Figure 1.
Genome binning of the dominant population with a plot of assembly contigs (based on coverage versus GC ratio).
The circles represent the contigs with the size of the square root of their length. Clusters of contigs with similar color present potential genome bins, and contigs cluster with a coverage of approximately 80 (enclosed with black line) were collected for genome binning in this study.
Figure 2.
Phylogeny of phylotypes affiliated with the candidate phylum SBR1093.
This phylogenetic tree is constructed with 16S rRNA gene sequences based on the neighbor-joining method with Jukes and Cantor distances. The main clades with nodes supported by a bootstrap value of >50% are labeled and marked with different background colors (Clade I green, Clade II blue, Clade III yellow, Clade IV pink and Clade V purple). The phylotypes derived from different sources are labeled with the following: dark red, activated sludge; orange, soil; blue, sediments; dark green, ocean crust; pink, lava; purple, seawater; green, mine tailings; brown, marine organisms; black, others.
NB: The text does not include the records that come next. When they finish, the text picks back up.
(** The first job that is not the last one of a former session. *)
Fixpoint read_first (fs : Fs) (jobs : list TransferJob)
  : list TransferJob * list Message * option JobLog :=
  match jobs with
  | [] => ([], [], None)
  | job :: rest =>
      if is_last_job job then
        let '(rest, sent, log) := read_first fs rest in (job :: rest, sent, log)
      else let '(job, sent, log) := read_one fs job in (job :: rest, sent, log)
  end.

Definition handle_read_jobs (fs : Fs) (jobs : list TransferJob)
  : list TransferJob * list Message * option JobLog :=
  let '(jobs, sent) := init_jobs fs jobs in
  let '(jobs, sent', log) := read_first fs jobs in
  let jobs := match log with Some (job, _, _) => (remove_job (id job) jobs).2 | None => jobs end in
  (jobs, sent ++ sent', log).
End Read.

(** ** Operations on one path *)

Definition rename_file (fs : Fs) (path new_name : rstr) : result Fs Error :=
  match validate_fs_path_argument path (Str.lit "path") with
  | Err e => Err e
  | Ok _ =>
      if text_is new_name [] then bail (Str.lit "new file name cannot be empty")
      else
        match validate_file_name_no_traversal new_name with
        | Err e => Err e
        | Ok _ =>
            if exists_ cwd fs path then
              match parent_text path with
              | None => bail (Str.lit "Parent directoy not exists")
              | Some dir =>
                  match rename cwd fs path (join dir new_name) with
                  | Some fs => Ok fs
                  | None => Err Io
                  end
              end
            else bail (Str.lit "not exists")
        end
  end.

Definition remove_file_at (fs : Fs) (file : rstr) : result Fs Error :=
  match validate_fs_path_argument file (Str.lit "file path") with
  | Err e => Err e
  | Ok _ => match remove_file cwd fs file with Some fs => Ok fs | None => Err Io end
  end.

(** ** Whether a file is there already *)

Inductive DigestCheckResult := IsSame | NeedConfirm (d : Digest) | NoSuchFile.

(** What is left of a former transfer of the same file. *)
Definition resumable (fs : Fs) (file_path : rstr) (d : Digest) : option Digest :=
  if exists_ cwd fs (dot_digest file_path) && exists_ cwd fs (dot_download file_path) then
    dg ← is_file cwd fs (dot_digest file_path);
    local ← digest_from_str (content dg);
    if (dg_modified local =? d_last_modified d) && (dg_size local =? d_file_size d) then
      let len :=
        match is_file cwd fs (dot_download file_path) with
        | Some n => Z.of_nat (length (content n))
        | None => dir_metadata.2
        end in
      if 0 <? len then
        Some (mkFtDigest (d_id d) (d_file_num d) (d_last_modified d) (d_file_size d) false true len false)
      else None
    else None
  else None.

Definition is_write_need_confirmation (fs : Fs) (resume : bool) (file_path : rstr) (d : Digest)
  : result DigestCheckResult Error :=
  match (if resume then resumable fs file_path d else None) with
  | Some d => Ok (NeedConfirm d)
  | None =>
      match is_file cwd fs file_path with
      | None => Ok NoSuchFile
      | Some n =>
          match since_epoch (mtime n) with
          | None => Err Io
          | Some t =>
              let len := Z.of_nat (length (content n)) in
              Ok (NeedConfirm (mkFtDigest (d_id d) (d_file_num d) (t / NANOS) len false
                    ((d_last_modified d * NANOS =? t) && (d_file_size d =? len)) 0 false))
          end
      end
  end.

(** ** The controller's side: the answers to its write jobs *)

Record Client := mkClient { fs_ : Fs; write_jobs : list TransferJob }.

(** What a message makes the session do besides. *)
Inductive Effect :=
| SendConfirmMsg (r : SendConfirm)
| AskOverwrite (i num : Z) (path : rstr) (identical : bool)
| JobStatus (i num : Z) (err : option (Error + rstr))
| PrinterData (i : Z) (data : option bytes).

Definition on_job (i : Z) (c : Client) (f : nat -> TransferJob -> Client * list Effect) : Client * list Effect :=
  match get_job i (write_jobs c) with
  | Some (n, job) => f n job
  | None => (c, [])
  end.

(** [FileResponse::Block]: a failed write is not reported. *)
Definition recv_block (now : Z) (block : Block) (c : Client) : Client * list Effect :=
  on_job (b_id block) c (fun n job =>
    let '(fs, job, _) := write now (fs_ c) block job in
    (mkClient fs (<[n := job]> (write_jobs c)), [])).

(** [FileResponse::Done]. *)
Definition recv_done (i num : Z) (c : Client) : Client * list Effect :=
  match remove_job i (write_jobs c) with
  | (None, _) => (c, [JobStatus i num None])
  | (Some job, jobs) =>
      let fs := modify_time (fs_ c) job in
      let err := job_error job in
      (mkClient fs jobs,
       match type job with
       | Generic => [JobStatus i num (inr <$> err)]
       | Printer => match err with None => [PrinterData i (get_buf_data job)] | Some _ => [] end
       end)
  end.

(** The answer to a digest of the sender, for a file of a write job. *)
Definition answer_of (job : TransferJob) (d : Digest) (path : rstr)
    (r : DigestCheckResult) : Confirm + Effect :=
  match r with
  | IsSame => inl (Skip true)
  | NoSuchFile => inl (OffsetBlk 0)
  | NeedConfirm found =>
      let resume := d_is_identical found && is_resume job && (0 <? d_transferred_size found) in
      let offset := if resume then Int.wrap 32 (d_transferred_size found) else 0 in
      match (if resume then Some true else default_overwrite_strategy job) with
      | Some true => inl (OffsetBlk offset)
      | Some false => inl (Skip true)
      | None => inr (AskOverwrite (d_id found) (d_file_num found) path (d_is_identical found))
      end
  end.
The phylotype SRB1093 HKSP obtained in this study is enclosed with a solid red line, whereas the first reported phylotype is enclosed with a red dashed line. The scale bar represents 0.05 nucleotide substitutions per site.
Figure 3.
Putative metabolic pathway of SBR1093 HKSP (based on the genetic analysis).
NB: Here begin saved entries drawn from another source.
Lemma remove_exact fs n f s :
  good fs -> fl !! n = Some f -> s = DL \/ s = DG ->
  ents fs !! k_side f s = None \/ (exists i, ents fs !! k_side f s = Some (EFile i)) ->
  let fs' := set_ents (delete (k_side f s) (ents fs)) fs in
  or_same (remove_file cwd fs (join base (name f) ++ s)) fs = fs' /\ good fs'.
Proof.
  intros Hg Ef Hs He fs'.
  pose proof (side_place n f s Ef Hs) as Hpl. destruct He as [He|[i He]].
  - assert (fs' = fs) as -> by (unfold fs', set_ents; rewrite delete_id by done; by destruct fs).
    split; [|done]. destruct Hg as (_ & Hb & Hfit).
    pose proof (resolve_absent cwd base b fs false _ _ Hb (tidy_side _ s (tidy_at _ _ Ef) Hs)
      (Hfit _ Hpl) He) as Hr.
    unfold remove_file. by destruct (resolve cwd fs false _) as [? [| |]| |].
  - split; [unfold remove_file; by rewrite (resolve_side fs n f s false (EFile i))|].
    apply (good_confined fs); [apply (confined_delete b fs _ (EFile i)); [apply under_side|done..|apply Hg]| |done].
    apply (fits_change (ents fs)); [done|apply Hg|]. intros k. cbn.
    destruct (decide (k = k_side f s)) as [->|]; [right; left; by rewrite lookup_delete_eq|].
    left. by rewrite lookup_delete_ne.
Qed.

Lemma final_parent fs n f p c :
  good fs -> fl !! n = Some f -> dirs_to b (ents fs) (pieces (name f)) ->
  k_final f = p ++ [c] -> p = [] \/ ents fs !! p = Some EDir.
Proof.
  intros (Hwf & Hb & _) Ef Hd. unfold k_final.
  destruct (tidy_text _ (tidy_at _ _ Ef)) as (_ & Ht & _).
  destruct (pieces (name f)) as [|z q _] using rev_ind; [done|].
  rewrite app_assoc. intros [<- _]%app_inj_tail.
  destruct (decide (q = [])) as [->|Hq]; [rewrite app_nil_r; by destruct Hb|].
  right. specialize (Hd (length q)). rewrite take_app_le, firstn_all in Hd by lia.
  apply Hd. rewrite length_app. destruct q; [done|simpl; lia].
Qed.
Definition is_file_transfer_scoped_message (msg : option Message) : bool :=
  match msg with
  | Some (FileActionMsg _) | Some (FileResponseMsg _) => true
  | Some (MiscMsg misc) => is_file_transfer_scoped_misc misc
  | _ => false
  end.

Definition is_port_forward_scoped_message (msg : option Message) : bool :=
  match msg with Some (PortForwardChannel _) => true | _ => false end.

Definition is_terminal_scoped_option (o : OptionMessage) : bool :=
  bool_decide ((scoped_terminal_login_option o).2 = None).

Definition is_terminal_scoped_misc (misc : option Misc) : bool :=
  match misc with
  | Some (ChatMessage _) => true
  | Some (OptionMisc o) => is_terminal_scoped_option o
  | _ => false
  end.

Definition is_terminal_scoped_message (msg : option Message) : bool :=
  match msg with
  | Some (TerminalAction _) => true
  | Some (MiscMsg misc) => is_terminal_scoped_misc misc
  | _ => false
  end.

Definition is_view_camera_scoped_option (o : OptionMessage) : bool :=
  bool_decide ((scoped_view_camera_option o).2 = None).

Definition is_view_camera_scoped_misc (misc : option Misc) : bool :=
  match misc with
  | Some (SwitchDisplay _ _ _) | Some (CaptureDisplays _ _ _) | Some (RefreshVideo _)
  | Some (RefreshVideoDisplay _) | Some VideoReceived | Some (ChatMessage _)
  | Some (AudioFormat _) | Some (ClientRecordStatus _) | Some (MessageQuery _)
  | Some (TogglePrivacyMode _ _) | Some (ToggleVirtualDisplay _ _) | Some (ChangeResolution _ _)
  | Some (ChangeDisplayResolution _ _ _) | Some (ClantoControllerIdentity _ _ _) => true
  | Some (OptionMisc o) => is_view_camera_scoped_option o
  | _ => false
  end.

Definition is_view_camera_scoped_message (msg : option Message) : bool :=
  match msg with
  | Some (ScreenshotRequest _ _) => true
  | Some (MiscMsg misc) => is_view_camera_scoped_misc misc
  | Some (MouseEventMsg _) | Some (PointerDeviceEvent _) | Some (KeyEventMsg _) => true
  | Some (AudioFrame _) | Some (VoiceCallRequest _ _) | Some VoiceCallResponse => true
  | _ => false
  end.

Definition misc_message_family (misc : option Misc) : rstr :=
  match misc with
  | Some (ChatMessage _) => Str.lit "misc.chat_message"
  | Some (SwitchDisplay _ _ _) => Str.lit "misc.switch_display"
  | Some (OptionMisc _) => Str.lit "misc.option"
  | Some (AudioFormat _) => Str.lit "misc.audio_format"
  | Some (CaptureDisplays _ _ _) => Str.lit "misc.capture_displays"
  | Some (ClientRecordStatus _) => Str.lit "misc.client_record_status"
  | Some (TogglePrivacyMode _ _) => Str.lit "misc.toggle_privacy_mode"
  | Some (ToggleVirtualDisplay _ _) => Str.lit "misc.toggle_virtual_display"
  | Some (SelectedSid _) => Str.lit "misc.selected_sid"
  | Some (ChangeResolution _ _) => Str.lit "misc.change_resolution"
  | Some (ChangeDisplayResolution _ _ _) => Str.lit "misc.change_display_resolution"
  | Some (MessageQuery _) => Str.lit "misc.message_query"
  | Some (FollowCurrentDisplay _) => Str.lit "misc.follow_current_display"
  | Some (SwitchSidesRequest _) => Str.lit "misc.switch_sides_request"
  | Some (ClantoControllerIdentity _ _ _) => Str.lit "misc.clanto_controller_identity"
  | Some _ => Str.lit "misc.other"
  | None => Str.lit "misc.empty"
  end.

Definition message_family (msg : option Message) : rstr :=
  match msg with
  | Some (MouseEventMsg _) => Str.lit "mouse_event"
  | Some (AudioFrame _) => Str.lit "audio_frame"
  | Some (PointerDeviceEvent _) => Str.lit "pointer_device_event"
  | Some (KeyEventMsg _) => Str.lit "key_event"
  | Some (Clipboard _) => Str.lit "clipboard"
  | Some (FileActionMsg _) => Str.lit "file_action"
  | Some (FileResponseMsg _) => Str.lit "file_response"
  | Some (VoiceCallRequest _ _) => Str.lit "voice_call_request"
  | Some VoiceCallResponse => Str.lit "voice_call_response"
  | Some (MultiClipboards _) => Str.lit "multi_clipboards"
  | Some (ScreenshotRequest _ _) => Str.lit "screenshot_request"
  | Some ScreenshotResponse => Str.lit "screenshot_response"
  | Some (TerminalAction _) => Str.lit "terminal_action"
  | Some TerminalResponse => Str.lit "terminal_response"
  | Some (PortForwardChannel _) => Str.lit "port_forward_channel"
  | Some (MiscMsg misc) => misc_message_family misc
  | Some _ => Str.lit "message.other"
  | None => Str.lit "empty"
  end.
Carbon fixation with the HPHB cycle is used for the biomass synthesis via the transfer of acetyl-CoA to the citrate cycle or gluconeogenesis, and the genes responsible for each step are marked with green words. Intermediates connected with colored lines represent different metabolic pathways.
Table 1.
Genes responsible for the HPHB cycle in the identified genomes and their identity with those in SBR1093.
Figure 4.
Phylogenetic tree of 4-hydroxybutyryl-CoA dehydratase proteins.
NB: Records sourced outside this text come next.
Lemma name_field s :
  Forall is_scalar s -> (length (utf16 s) <= CLIP_NAME_UNITS)%nat ->
  from_utf16_lossy (take_while (fun u => negb (u =? 0))
    (le_value <$> chunks 2 (concat (le_field 2 <$> utf16 s) ++ zeros (520 - 2 * length (utf16 s))))) = s.
Proof.
  unfold CLIP_NAME_UNITS. intros Hs Hl.
  replace (520 - 2 * length (utf16 s))%nat with (2 * (260 - length (utf16 s)))%nat by lia.
  rewrite zeros_pairs, <- concat_app, chunks_concat; [|lia|].
  2: { apply Forall_app. split; [|by apply List.Forall_forall; intros x Hx%repeat_spec; subst x]. apply Forall_fmap, Forall_true. intros u. apply le_field_length. }
  rewrite fmap_app, <- list_fmap_compose. rewrite (Forall_fmap_ext_1 _ id).
  2: { apply (Forall_impl _ _ _ (utf16_units s Hs)). intros u Hu. cbn -[le_field Z.pow].
       rewrite le_value_field. apply Z.mod_small. change (256 ^ Z.of_nat 2) with 65536. lia. }
  rewrite list_fmap_id. change (le_value <$> repeat [0; 0] ?n) with (map le_value (repeat [0; 0] n)).
  rewrite map_repeat. change (le_value [0; 0]) with 0. rewrite take_while_zeros by (by apply utf16_units).
  by apply from_utf16.
Qed.

Lemma names_length s : length (concat (le_field 2 <$> utf16 s)) = (2 * length (utf16 s))%nat.
Proof.
  rewrite (concat_length 2); [rewrite length_fmap; lia|]. apply Forall_fmap, Forall_true. intros u. apply le_field_length.
Qed.

Lemma descriptor_length f attributes :
  (length (utf16 f.1) <= CLIP_NAME_UNITS)%nat -> length (file_descriptor f attributes) = CLIP_DESCRIPTOR_SIZE.
Proof.
  unfold CLIP_NAME_UNITS, CLIP_DESCRIPTOR_SIZE, file_descriptor, zeros. intros Hl.
  rewrite !length_app, !le_field_length, !repeat_length, names_length. lia.
Qed.

(** The fields of a descriptor, by the length of what is before them. *)
Lemma descriptor_fields f attributes :
  (length (utf16 f.1) <= CLIP_NAME_UNITS)%nat ->
  let d := file_descriptor f attributes in
  u32_at d CLIP_ATTRIBUTES_OFFSET = attributes mod 2 ^ 32
  /\ u32_at d CLIP_SIZE_HIGH_OFFSET = (f.2 / 2 ^ 32) mod 2 ^ 32
  /\ u32_at d (CLIP_SIZE_HIGH_OFFSET + 4) = (f.2 mod 2 ^ 32) mod 2 ^ 32
  /\ slice d CLIP_NAME_OFFSET (CLIP_NAME_UNITS * 2)
     = concat (le_field 2 <$> utf16 f.1) ++ zeros (520 - 2 * length (utf16 f.1)).
Proof.
  intros Hl d. unfold u32_at, CLIP_ATTRIBUTES_OFFSET, CLIP_SIZE_HIGH_OFFSET, CLIP_NAME_OFFSET, CLIP_NAME_UNITS in *. subst d.
  assert (forall n, length (zeros n) = n) as Hz by (intros n; apply repeat_length).
  unfold file_descriptor. set (names := concat _). set (pad := zeros (520 - _)).
  assert (length (names ++ pad) = 520%nat) as Hn.
  { subst names pad. rewrite length_app, names_length, Hz. lia. }
  set (a := le_field 4 attributes). set (h := le_field 4 (f.2 / 2 ^ 32)). set (l := le_field 4 (f.2 mod 2 ^ 32)).
  assert (length a = 4 /\ length h = 4 /\ length l = 4)%nat as (La & Lh & Ll) by (split_and!; apply le_field_length).
  split_and!.
  - rewrite (slice_at (zeros 36) a (zeros 24 ++ h ++ l ++ names ++ pad)); [apply le_value_field|done|apply Hz|done].
  - rewrite (slice_at (zeros 36 ++ a ++ zeros 24) h (l ++ names ++ pad)); [apply le_value_field|..|done];
      rewrite ?length_app, ?Hz, <- ?app_assoc; lia || done.
  - rewrite (slice_at (zeros 36 ++ a ++ zeros 24 ++ h) l (names ++ pad)); [apply le_value_field|..|done];
      rewrite ?length_app, ?Hz, <- ?app_assoc; lia || done.
  - rewrite (slice_at (zeros 36 ++ a ++ zeros 24 ++ h ++ l) (names ++ pad) []); [done|..|done];
      rewrite ?app_nil_r, ?length_app, ?Hz, <- ?app_assoc; lia || done.
Qed.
The 4-hydroxybutyryl-CoA dehydratases in this draft genome and others in identified autotrophic Achaea were retrieved from NCBI to build the phylogenetic tree. The hosts of these marked (in bold) are suspected autotrophic microbes that undergo the HPHB cycle. The number in front of the taxonomy presents the accession number in NCBI. The tree topography and evolutionary distances are given via the neighbor-joining method with a Poisson correction. The numbers at the nodes indicate the percentage bootstrap values for the clade of this group in 1,000 replications. The scale bar represents a difference of 0.1 substitutions per site.